Но не ее теперь будут избирать, после всех этих разоблачений. Ей захотелось узнать, не замышляет ли Эпштейн, главный прокурор, что-либо, направленное против нее. Она могла рассчитывать – в этом она пока еще почти не сомневалась – на поддержку армии, но что скажет на это Верховный Суд? Он может вынести постановление о том, что власть ее не является законной. Такое заявление может уже быть обнародовано с минуты на минуту.

Значит, теперь на свет божий действительно должен выйти сам Совет.

Признать во всеуслышание, что только ему и никому другому принадлежит фактическая власть в стране, что он-то и является настоящим правительством.

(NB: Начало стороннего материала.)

(* ===== verification/Ids.v ===== *)
(** * Identifiers ([src/shared/dlt_common.c])

    The four-character application, context and ECU identifiers: an array of
    four bytes, padded with zeros, without a terminator when all four are used.
    Reading behind the end of an array is undefined and gives [None]. *)

From stdpp Require Import base list numbers option.
From Stdlib Require Import ZArith Lia Bool.
From S2P Require Import Prelude.

Local Open Scope Z_scope.

Module Ids.

(** ** Operations *)

(** The scan of [dlt_strnlen_s]. *)
Fixpoint strnlen_loop (n : nat) (str : bytes) : option Z :=
  match n with
  | O => Some 0
  | S n =>
      match str with
      | [] => None
      | c :: str => if c =? 0 then Some 0 else k ← strnlen_loop n str; Some (k + 1)
      end
  end.

Definition dlt_strnlen_s (str : option bytes) (maxsize : nat) : option Z :=
  match str with None => Some 0 | Some s => strnlen_loop maxsize s end.

(** [text] is the destination array; the result is its new content. *)
Definition dlt_print_id (text : option bytes) (id : option bytes) : option (option bytes) :=
  match text, id with
  | Some t, Some i =>
      t1 ← mwrite t 0 (replicate DLT_ID_SIZE 45);
      t2 ← mwrite t1 4 [0];
      len ← dlt_strnlen_s (Some i) DLT_ID_SIZE;
      d ← mread i 0 len;
      t3 ← mwrite t2 0 d;
      Some (Some t3)
  | _, _ => Some text
  end.

Definition dlt_print_id_v2 (text : option bytes) (id : option bytes) (length : Z)
  : option (option bytes) :=
  match text, id with
  | Some t, Some i =>
      if length =? 0 then Some text
      else
        t1 ← mwrite t 0 (replicate (Z.to_nat length) 45);
        t2 ← mwrite t1 length [0];
        len ← dlt_strnlen_s (Some i) (Z.to_nat length);
        d ← mread i 0 len;
        t3 ← mwrite t2 0 d;
        Some (Some t3)
  | _, _ => Some text
  end.

(** The chain of [if (text[k] != 0) id[k] = text[k]; else return;]: at most [n]
    characters from position [k] on. *)
Fixpoint set_id_chars (n : nat) (k : Z) (id text : bytes) : option bytes :=
  match n with
  | O => Some id
  | S n =>
      c ← text !! Z.to_nat k;
      if c =? 0 then Some id
      else id' ← mwrite id k [c]; set_id_chars n (k + 1) id' text
  end.

Definition dlt_set_id (id : option bytes) (text : option bytes) : option (option bytes) :=
  match id, text with
  | Some i, Some t =>
      i0 ← mwrite i 0 (replicate DLT_ID_SIZE 0);
      i' ← set_id_chars DLT_ID_SIZE 0 i0 t;
      Some (Some i')
  | _, _ => Some id
  end.

(** [len] is a [uint8_t], so the cap at [DLT_V2_ID_SIZE] (255) is its maximum. *)
Definition dlt_set_id_v2 (id : option bytes) (text : option bytes) (len : Z)
  : option (option bytes) :=
  match id, text with
  | Some i, Some t =>
      if len =? 0 then Some id
      else
        let len := if Z.of_nat DLT_V2_ID_SIZE <=? len then Z.of_nat DLT_V2_ID_SIZE else len in
        i0 ← mwrite i 0 (replicate DLT_V2_ID_SIZE 0);
        copy_len ← dlt_strnlen_s (Some t) (Z.to_nat len);
        if 0 <? copy_len then
          d ← mread t 0 copy_len;
          i' ← mwrite i0 0 d;
          Some (Some i')
        else Some (Some i0)
  | _, _ => Some id
  end.

(** Line breaks become blanks. *)
Fixpoint clean_loop (n : nat) (num : nat) (text : bytes) : option bytes :=
  match n with
  | O => Some text
  | S n =>
      c ← text !! num;
      clean_loop n (S num) (if (c =? 13) || (c =? 10) then <[num := 32]> text else text)
  end.

Definition dlt_clean_string (text : option bytes) (length : Z) : option (option bytes) :=
  match text with
  | None => Some None
  | Some t => t' ← clean_loop (Z.to_nat length) 0 t; Some (Some t')
  end.

(** ** The identifier as a padded string *)

(** A [char] array that can be scanned for [n] characters: it holds [n] of them
    or a terminator among those it holds. *)
Definition scannable (n : nat) (t : bytes) : Prop := (n <= length t)%nat ∨ 0 ∈ t.

(** [s] filled up with [c] to [n] characters. *)
Definition pad_to (n : nat) (c : Z) (s : bytes) : bytes := s ++ replicate (n - length s) c.

Lemma length_cstr n t : (length (cstr n t) <= n)%nat.
Proof.
  revert t. induction n as [|n IH]; intros [|c t]; cbn [cstr]; try (simpl; lia).
  destruct (c =? 0); [simpl; lia|]. specialize (IH t). simpl. lia.
Qed.

(** It holds no terminator. *)
Lemma cstr_no_zero n (t : bytes) : 0 ∉ cstr n t.
Proof.
  revert t. induction n as [|n IH]; intros [|b t]; cbn [cstr]; try apply not_elem_of_nil. destruct (Z.eqb_spec b 0); [apply not_elem_of_nil|].
  apply not_elem_of_cons. by split; [|apply IH].
Qed.

Lemma length_cstr_le n t : (length (cstr n t) <= length t)%nat.
Proof.
  revert t. induction n as [|n IH]; intros [|c t]; cbn [cstr]; try (simpl; lia).
  destruct (c =? 0); [simpl; lia|]. specialize (IH t). simpl. lia.
Qed.

Lemma length_pad_to n c s : (length s <= n)%nat -> length (pad_to n c s) = n.
Proof. intros. unfold pad_to. len. Qed.

Lemma take_cstr n t : take (length (cstr n t)) t = cstr n t.
Proof.
  revert t. induction n as [|n IH]; intros [|c t]; cbn [cstr]; try done.
  destruct (c =? 0); [done|]. cbn [length take]. by rewrite IH.
Qed.

Lemma strnlen_loop_spec n t : scannable n t -> strnlen_loop n t = Some (zlen (cstr n t)).
Proof.
  revert t. induction n as [|n IH]; intros t Ht; cbn [strnlen_loop]; [done|].
  destruct t as [|c t].
  - destruct Ht as [Ht|Ht]; [simpl in Ht; lia|by apply elem_of_nil in Ht].
  - cbn [cstr]. destruct (Z.eqb_spec c 0); [done|].
    rewrite IH; [bsimp; f_equal; simpl length; lia|].
    destruct Ht as [Ht|Ht]; [left; simpl in Ht; lia|right].
    apply elem_of_cons in Ht as [|]; [lia|done].
Qed.

Lemma set_id_chars_spec n t i k :
  scannable n (drop k t) -> (k + n <= length i)%nat ->
  set_id_chars n (Z.of_nat k) i t =
    Some (take k i ++ cstr n (drop k t) ++ drop (k + length (cstr n (drop k t))) i).
Proof.
  revert k i. induction n as [|n IH]; intros k i Ht Hi; cbn [set_id_chars].
  { cbn [cstr]. cbn [length app]. by rewrite Nat.add_0_r, take_drop. }
  rewrite Nat2Z.id. destruct (drop k t) as [|c t'] eqn:Ed.
  { destruct Ht as [Ht|Ht]; [simpl in Ht; lia|by apply elem_of_nil in Ht]. }
  assert (t !! k = Some c) as ->.
  { rewrite <-(Nat.add_0_r k), <-lookup_drop, Ed. done. }
  bsimp. cbn [cstr]. destruct (Z.eqb_spec c 0) as [->|Hc].
  { cbn [length app]. by rewrite Nat.add_0_r, take_drop. }
  rewrite mwrite_Some by (simpl; lia). bsimp. rewrite Nat2Z.id.
  replace (Z.of_nat k + 1) with (Z.of_nat (S k)) by lia.
  assert (drop (S k) t = t') as Ed'.
  { replace (S k) with (k + 1)%nat by lia. rewrite <-drop_drop, Ed. done. }
  rewrite IH; rewrite ?Ed'.
  - f_equal. cbn [length]. rewrite (app_assoc (take k i)).
    rewrite take_app_length' by len.
    rewrite (drop_app_ge (take k i ++ [c])) by len.
    replace (S k + length (cstr n t') - length (take k i ++ [c]))%nat
      with (length (cstr n t')) by len.
    rewrite drop_drop, <-app_assoc. cbn [app]. do 4 f_equal. lia.
  - destruct Ht as [Ht|Ht]; [left; simpl in Ht; lia|right].
    apply elem_of_cons in Ht as [|]; [lia|done].
  - len.
Qed.

(** The value that [dlt_set_id] leaves in the identifier. *)
Lemma set_id_spec i t :
  length i = 4%nat -> scannable 4 t ->
  dlt_set_id (Some i) (Some t) = Some (Some (pad_to 4 0 (cstr 4 t))).
Proof.
  intros Hi Ht. unfold dlt_set_id, DLT_ID_SIZE.
  rewrite mwrite_Some by (rewrite ?length_replicate; lia). bsimp.
  rewrite drop_ge by (rewrite length_replicate; simpl; lia).
  change (Z.to_nat 0) with 0%nat. rewrite app_nil_r, take_0, app_nil_l.
  rewrite (set_id_chars_spec 4 t _ 0) by (rewrite ?length_replicate; done || lia).
  bsimp. rewrite take_0, drop_0, app_nil_l, Nat.add_0_l.
  unfold pad_to. by rewrite drop_replicate.
Qed.

(** A prefix without terminator followed by zeros reads back as the prefix. *)
Lemma cstr_pad n t : cstr n (pad_to n 0 (cstr n t)) = cstr n t.
Proof.
  revert t. induction n as [|n IH]; intros t; [done|].
  destruct t as [|c t]; cbn [cstr]; [done|].
  destruct (Z.eqb_spec c 0); [done|]. cbn [pad_to app length Nat.sub].
  rewrite eqb_false by done. f_equal. apply (IH t).
Qed.

Lemma scannable_len n t : length t = n -> scannable n t.
Proof. intros <-. by left. Qed.

Lemma set_id_length i t r :
  length i = 4%nat -> scannable 4 t -> dlt_set_id (Some i) (Some t) = Some (Some r) ->
  length r = 4%nat.
Proof.
  intros Hi Ht. rewrite set_id_spec by done. intros H. do 2 apply (inj Some) in H.
  subst r. apply length_pad_to, length_cstr.
Qed.

(** Identifiers as the tables store them. *)
Definition is_id (i : bytes) : Prop := i = pad_to 4 0 (cstr 4 i).

Lemma is_id_length i : is_id i -> length i = 4%nat.
Proof. intros ->. apply length_pad_to, length_cstr. Qed.

Lemma is_id_pad t : is_id (pad_to 4 0 (cstr 4 t)).
Proof. unfold is_id. by rewrite cstr_pad. Qed.

(** Copying a stored identifier copies it exactly. *)
Lemma set_id_copy i j :
  length i = 4%nat -> is_id j -> dlt_set_id (Some i) (Some j) = Some (Some j).
Proof.
  intros Hi Hj. rewrite set_id_spec by (done || apply scannable_len, is_id_length, Hj).
  by rewrite <-Hj.
Qed.

Lemma print_id_spec t i :
  (5 <= length t)%nat -> scannable 4 i ->
  dlt_print_id (Some t) (Some i) = Some (Some (pad_to 4 45 (cstr 4 i) ++ 0 :: drop 5 t)).
Proof.
  intros Ht Hi. unfold dlt_print_id, dlt_strnlen_s, DLT_ID_SIZE.
  pose proof (length_cstr 4 i) as Hc. pose proof (length_cstr_le 4 i) as Hc2.
  rewrite mwrite_Some by (rewrite ?length_replicate; lia). bsimp.
  change (Z.to_nat 0) with 0%nat. rewrite take_0, app_nil_l, length_replicate, Nat.add_0_l.
  rewrite mwrite_Some by (rewrite ?length_app, ?length_replicate, ?length_drop; simpl; lia).
  bsimp. change (Z.to_nat 4) with 4%nat. rewrite take_app_length' by (by rewrite length_replicate).
  rewrite drop_app_ge by (rewrite length_replicate; simpl; lia).
  rewrite length_replicate, drop_drop. cbn [length].
  rewrite strnlen_loop_spec by done. bsimp.
  rewrite mread_Some by lia. bsimp. change (Z.to_nat 0) with 0%nat.
  rewrite drop_0, Nat2Z.id, take_cstr.
  rewrite mwrite_Some by (autorewrite with zlen; lia). bsimp.
  change (Z.to_nat 0) with 0%nat. rewrite take_0, app_nil_l, Nat.add_0_l.
  rewrite drop_app_le by (rewrite length_replicate; lia). rewrite drop_replicate.
  unfold pad_to. rewrite <-app_assoc. done.
Qed.

Lemma set_id_v2_spec i t len :
  length i = 255%nat -> 0 < len < 256 -> scannable (Z.to_nat len) t ->
  dlt_set_id_v2 (Some i) (Some t) len = Some (Some (pad_to 255 0 (cstr (Z.to_nat len) t))).
Proof.
  intros Hi Hl Ht. unfold dlt_set_id_v2, dlt_strnlen_s, DLT_V2_ID_SIZE. rewrite eqb_false by lia.
  assert ((if Z.of_nat 255 <=? len then Z.of_nat 255 else len) = len) as ->
    by (destruct (Z.leb_spec (Z.of_nat 255) len); lia).
  pose proof (length_cstr (Z.to_nat len) t) as Hc.
  pose proof (length_cstr_le (Z.to_nat len) t) as Hc2.
  rewrite mwrite_Some by (rewrite ?length_replicate; lia). bsimp.
  rewrite drop_ge by (rewrite length_replicate; simpl; lia).
  change (Z.to_nat 0) with 0%nat. rewrite app_nil_r, take_0, app_nil_l.
  rewrite strnlen_loop_spec by done. bsimp. set (s := cstr (Z.to_nat len) t) in *.
  unfold pad_to. destruct (Z.ltb_spec 0 (zlen s)) as [Hs|Hs].
  - rewrite mread_Some by lia. bsimp. change (Z.to_nat 0) with 0%nat.
    rewrite drop_0, Nat2Z.id. subst s. rewrite take_cstr.
    rewrite mwrite_Some by (rewrite ?length_replicate; lia). bsimp.
    change (Z.to_nat 0) with 0%nat. by rewrite take_0, app_nil_l, Nat.add_0_l, drop_replicate.
  - assert (length s = 0%nat) as Hs0 by lia. apply nil_length_inv in Hs0. by rewrite Hs0.
Qed.

(** [dlt_clean_string] rewrites the line breaks among the first [n] characters
    and nothing else. *)
Definition clean_char (c : Z) : Z := if (c =? 13) || (c =? 10) then 32 else c.

Lemma clean_loop_spec n k t :
  (k + n <= length t)%nat ->
  clean_loop n k t = Some (take k t ++ (clean_char <$> take n (drop k t)) ++ drop (k + n) t).
Proof.
  revert k t. induction n as [|n IH]; intros k t Hl; cbn [clean_loop].
  { rewrite take_0, Nat.add_0_r. cbn [fmap list_fmap app]. by rewrite take_drop. }
  destruct (lookup_lt_is_Some_2 t k) as [c Hc]; [lia|]. rewrite Hc. bsimp.
  assert ((if (c =? 13) || (c =? 10) then <[k:=32]> t else t) = <[k:=clean_char c]> t) as ->.
  { unfold clean_char. destruct (_ || _); [done|]. by rewrite list_insert_id. }
  rewrite IH by (rewrite length_insert; lia). f_equal.
  rewrite (drop_S t c k) by done. cbn [take]. rewrite fmap_cons.
  rewrite (take_S_r _ _ (clean_char c)) by (apply list_lookup_insert_eq; lia).
  rewrite take_insert_ge, !drop_insert_lt by lia. rewrite <-app_assoc. cbn [app].
  do 3 f_equal. f_equal. lia.
Qed.

(** ** Theorems *)

(** setting an identifier from a string and printing it shows the first
    four characters of the string, filled up with dashes; nothing is read or
    written outside of the arrays. *)
Theorem set_then_print_id (id text out : bytes) :
  length id = 4%nat -> scannable 4 text -> (5 <= length out)%nat ->
  (id' ← dlt_set_id (Some id) (Some text); dlt_print_id (Some out) id') =
    Some (Some (pad_to 4 45 (cstr 4 text) ++ 0 :: drop 5 out)).
Proof.
  intros Hi Ht Ho. rewrite set_id_spec by done. bsimp.
  rewrite print_id_spec, cstr_pad; [done|done|].
  apply scannable_len, length_pad_to, length_cstr.
Qed.

Lemma set_then_print_id_witness :
  (id' ← dlt_set_id (Some [1; 2; 3; 4]) (Some [65; 66; 0]);
   dlt_print_id (Some [9; 9; 9; 9; 9; 7]) id') =
    Some (Some [65; 66; 45; 45; 0; 7]).
Proof.
  apply (set_then_print_id [1; 2; 3; 4] [65; 66; 0] [9; 9; 9; 9; 9; 7]);
    [reflexivity|right; repeat constructor|simpl; lia].
Defined.

End Ids.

НО Совет никогда и никем не избирался, и никто не поручал ему управление страной. Он был абсолютно незаконным учреждением. Гольц мог бы сказать – и не погрешить бы при этом против истины, – что он имеет точно такое же право властвовать, как и Совет. Пожалуй, даже большое право.

Потому что у Гольца и его сыновей Иова было достаточно много приверженцев.

Николь вдруг очень пожалела о том, что за прошедшие годы она так толком ничего и не выяснила в отношении этого Совета. Не знала, кто в него входит, что это за люди, каковы их цели. Она ни разу не присутствовала на их заседаниях; они сносились с ней различными окольными путями, с помощью специально подобранных для этого людей.

– Я думаю, – сказала она гарту Макри, – что самое лучшее для меня теперь – это предстать перед телекамерой и обратиться непосредственно к народу. Если мои граждане увидят меня во плоти, они не очень-то серьезно отнесутся к этой новости.

Возможно, сам факт ее существования, прежняя магическая сила воздействия ее образа на умы сограждан возобладают и нивелируют отрицательную реакцию. Ведь широкие слои общественности так привыкли видеть ее в Белом Доме, могут ли не сказаться долгие годы направленного воспитания?

Они поверят, решила она, если хотят верить. Несмотря на все эти разоблачения, которыми с ног до головы оплевали ее нахальные информ-машины – эти невозмутимые обезличенные блюстители «истины», лишенные свойственного людям субъективизма.

– Я не намерена без борьбы уступить этому дерзкому шантажу, – сказала она Маури.

Все это время Ричард Конгросян продолжал пристально ее разглядывать.